AIM OF THE EXERCISE:
Could you retype every line of the data underneath without altering anything?

===

(* ===== verification/Session.v ===== *)
(** cmd_exec.c, cmd_trace.c and bsdtrace.c's main: a tracing session, from
    the command line to the exit code, and the dispatch of the commands.

    [Processes] is what the two commands ask of the system beyond [Kernel]:
    fork, wait, kill, signals, clocks.  The duration is a C double, computed
    with the Standard Library's IEEE 754 operations.  Each command's loop is
    a step function run by [session_loop] with fuel; the properties show
    that some fuel is enough when the target exits after finitely many
    polls. *)

From Stdlib Require Import ZArith Lia Ascii String SpecFloat.
From stdpp Require Import base list strings sets gmap sorting.
From S2P Require Import Prelude CLib Types Elf Format Meta Resolve Hwt Trace Profile Snapshot.
From S2P Require Import Kept Options Commands.

(** * Doubles *)

Definition double : Type := spec_float.

Definition of_long (z : Z) : double := binary_normalize 53 1024 z 0 false.

(** The double nearest to [n / d]. *)
Definition of_ratio (neg : bool) (n d : Z) : double :=
  if n =? 0 then S754_zero neg
  else let '(q, e, l) := SFdiv_core_binary 53 1024 n 0 d 0 in binary_round_aux 53 1024 neg q e l.

(** Digits in base [b] with at most one point: the digits as an integer, how
    many follow the point, whether there is any. *)
Fixpoint scan_point (b a frac : Z) (point some : bool) (s : string) : Z * Z * bool * string :=
  match s with
  | EmptyString => (a, frac, some, s)
  | String c s' =>
      match digit_val b c with
      | Some d => scan_point b (a * b + d) (if point then frac + 1 else frac) point true s'
      | None => if Ascii.eqb c "." && negb point then scan_point b a frac true some s' else (a, frac, some, s)
      end
  end.

(** The exponent after its letter, 0 when there is none. *)
Definition scan_exponent (letter : ascii) (s : string) : Z :=
  match s with
  | String c s =>
      if Ascii.eqb (tolower c) letter then
        let '(neg, s) := scan_sign s in
        match scan_digits 10 0 false s with Some (e, _) => if neg then - e else e | None => 0 end
      else 0
  | EmptyString => 0
  end.

Definition scaled (neg : bool) (m base e : Z) : double :=
  if 0 <=? e then of_ratio neg (m * base ^ e) 1 else of_ratio neg m (base ^ (- e)).

Definition lower (s : string) : string := String.concat EmptyString (map (fun c => String (tolower c) EmptyString) (list_ascii_of_string s)).

(** [atof(s)]. *)
Definition atof (s : string) : double :=
  let '(neg, s) := scan_sign (skip_space s) in
  if has_prefix "inf" (lower s) then S754_infinity neg
  else if has_prefix "nan" (lower s) then S754_nan
  else
    let '(m, f, some, r) := scan_point 16 0 0 false false (str_drop 2 s) in
    if has_prefix "0x" (lower s) && some then scaled neg m 2 (scan_exponent "p" r - 4 * f)
    else
      let '(m, f, some, r) := scan_point 10 0 0 false false s in
      if some then scaled neg m 10 (scan_exponent "e" r - f) else S754_zero false.

(** [struct timespec]. *)
Record timespec := { tv_sec : Z; tv_nsec : Z }.

Definition elapsed (start now : timespec) : double :=
  SFadd 53 1024 (of_long (tv_sec now - tv_sec start))
    (SFdiv 53 1024 (of_long (tv_nsec now - tv_nsec start)) (of_long 1000000000)).

(** [duration > 0], and then [elapsed >= duration]. *)
Definition positive (d : double) : bool := SFltb (S754_zero false) d.
Definition expired (d : double) (start now : timespec) : bool := SFleb d (elapsed start now).

Example atof_half : atof " 0.5s" = of_ratio false 1 2. Proof. reflexivity. Qed.
Example atof_exponent : atof "25e-1" = of_ratio false 5 2 /\ atof "0x1.8p1" = of_long 3. Proof. split; reflexivity. Qed.

(** * The system *)

Inductive wait_status := Exited (code : Z) | Signaled (sig : Z) | Stopped.
Inductive wait_mode := WAIT | WNOHANG | WUNTRACED.
Inductive signal := SIG0 | SIGKILL | SIGCONT | SIGINT | SIGPIPE.
Inductive disposition := SIG_DFL | SIG_IGN | Handler.

Class Processes `{Kernel} := {
  HWT_MODE_THREAD : Z;
  (** The child has its ASLR disabled or not, stops itself and then executes
      the words. *)
  k_fork : bool -> list string -> kernel -> option Z * kernel;
  (** [None] for an error or, with [WNOHANG], nothing to report. *)
  k_waitpid : Z -> wait_mode -> kernel -> option wait_status * kernel;
  k_kill : Z -> signal -> kernel -> bool * kernel;
  k_signal : signal -> disposition -> kernel -> kernel;
  trace_interrupted : kernel -> bool;           (* SIGINT since its handler was installed *)
  k_clock : kernel -> timespec * kernel;
  k_now : kernel -> nat -> tm;                  (* local time, as records are printed *)
  k_usleep : Z -> kernel -> kernel;
  executable : string -> kernel -> bool;        (* stat succeeds and tells S_IXUSR *)
  env_PATH : option string;
}.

===

SOLUTION TO THE EXERCISE:
(* ===== verification/Session.v ===== *)
(** cmd_exec.c, cmd_trace.c and bsdtrace.c's main: a tracing session, from
    the command line to the exit code, and the dispatch of the commands.

    [Processes] is what the two commands ask of the system beyond [Kernel]:
    fork, wait, kill, signals, clocks.  The duration is a C double, computed
    with the Standard Library's IEEE 754 operations.  Each command's loop is
    a step function run by [session_loop] with fuel; the properties show
    that some fuel is enough when the target exits after finitely many
    polls. *)

From Stdlib Require Import ZArith Lia Ascii String SpecFloat.
From stdpp Require Import base list strings sets gmap sorting.
From S2P Require Import Prelude CLib Types Elf Format Meta Resolve Hwt Trace Profile Snapshot.
From S2P Require Import Kept Options Commands.

(** * Doubles *)

Definition double : Type := spec_float.

Definition of_long (z : Z) : double := binary_normalize 53 1024 z 0 false.

(** The double nearest to [n / d]. *)
Definition of_ratio (neg : bool) (n d : Z) : double :=
  if n =? 0 then S754_zero neg
  else let '(q, e, l) := SFdiv_core_binary 53 1024 n 0 d 0 in binary_round_aux 53 1024 neg q e l.

(** Digits in base [b] with at most one point: the digits as an integer, how
    many follow the point, whether there is any. *)
Fixpoint scan_point (b a frac : Z) (point some : bool) (s : string) : Z * Z * bool * string :=
  match s with
  | EmptyString => (a, frac, some, s)
  | String c s' =>
      match digit_val b c with
      | Some d => scan_point b (a * b + d) (if point then frac + 1 else frac) point true s'
      | None => if Ascii.eqb c "." && negb point then scan_point b a frac true some s' else (a, frac, some, s)
      end
  end.

(** The exponent after its letter, 0 when there is none. *)
Definition scan_exponent (letter : ascii) (s : string) : Z :=
  match s with
  | String c s =>
      if Ascii.eqb (tolower c) letter then
        let '(neg, s) := scan_sign s in
        match scan_digits 10 0 false s with Some (e, _) => if neg then - e else e | None => 0 end
      else 0
  | EmptyString => 0
  end.

Definition scaled (neg : bool) (m base e : Z) : double :=
  if 0 <=? e then of_ratio neg (m * base ^ e) 1 else of_ratio neg m (base ^ (- e)).

Definition lower (s : string) : string := String.concat EmptyString (map (fun c => String (tolower c) EmptyString) (list_ascii_of_string s)).

(** [atof(s)]. *)
Definition atof (s : string) : double :=
  let '(neg, s) := scan_sign (skip_space s) in
  if has_prefix "inf" (lower s) then S754_infinity neg
  else if has_prefix "nan" (lower s) then S754_nan
  else
    let '(m, f, some, r) := scan_point 16 0 0 false false (str_drop 2 s) in
    if has_prefix "0x" (lower s) && some then scaled neg m 2 (scan_exponent "p" r - 4 * f)
    else
      let '(m, f, some, r) := scan_point 10 0 0 false false s in
      if some then scaled neg m 10 (scan_exponent "e" r - f) else S754_zero false.

(** [struct timespec]. *)
Record timespec := { tv_sec : Z; tv_nsec : Z }.

Definition elapsed (start now : timespec) : double :=
  SFadd 53 1024 (of_long (tv_sec now - tv_sec start))
    (SFdiv 53 1024 (of_long (tv_nsec now - tv_nsec start)) (of_long 1000000000)).

(** [duration > 0], and then [elapsed >= duration]. *)
Definition positive (d : double) : bool := SFltb (S754_zero false) d.
Definition expired (d : double) (start now : timespec) : bool := SFleb d (elapsed start now).

Example atof_half : atof " 0.5s" = of_ratio false 1 2. Proof. reflexivity. Qed.
Example atof_exponent : atof "25e-1" = of_ratio false 5 2 /\ atof "0x1.8p1" = of_long 3. Proof. split; reflexivity. Qed.

(** * The system *)

Inductive wait_status := Exited (code : Z) | Signaled (sig : Z) | Stopped.
Inductive wait_mode := WAIT | WNOHANG | WUNTRACED.
Inductive signal := SIG0 | SIGKILL | SIGCONT | SIGINT | SIGPIPE.
Inductive disposition := SIG_DFL | SIG_IGN | Handler.

Class Processes `{Kernel} := {
  HWT_MODE_THREAD : Z;
  (** The child has its ASLR disabled or not, stops itself and then executes
      the words. *)
  k_fork : bool -> list string -> kernel -> option Z * kernel;
  (** [None] for an error or, with [WNOHANG], nothing to report. *)
  k_waitpid : Z -> wait_mode -> kernel -> option wait_status * kernel;
  k_kill : Z -> signal -> kernel -> bool * kernel;
  k_signal : signal -> disposition -> kernel -> kernel;
  trace_interrupted : kernel -> bool;           (* SIGINT since its handler was installed *)
  k_clock : kernel -> timespec * kernel;
  k_now : kernel -> nat -> tm;                  (* local time, as records are printed *)
  k_usleep : Z -> kernel -> kernel;
  executable : string -> kernel -> bool;        (* stat succeeds and tells S_IXUSR *)
  env_PATH : option string;
}.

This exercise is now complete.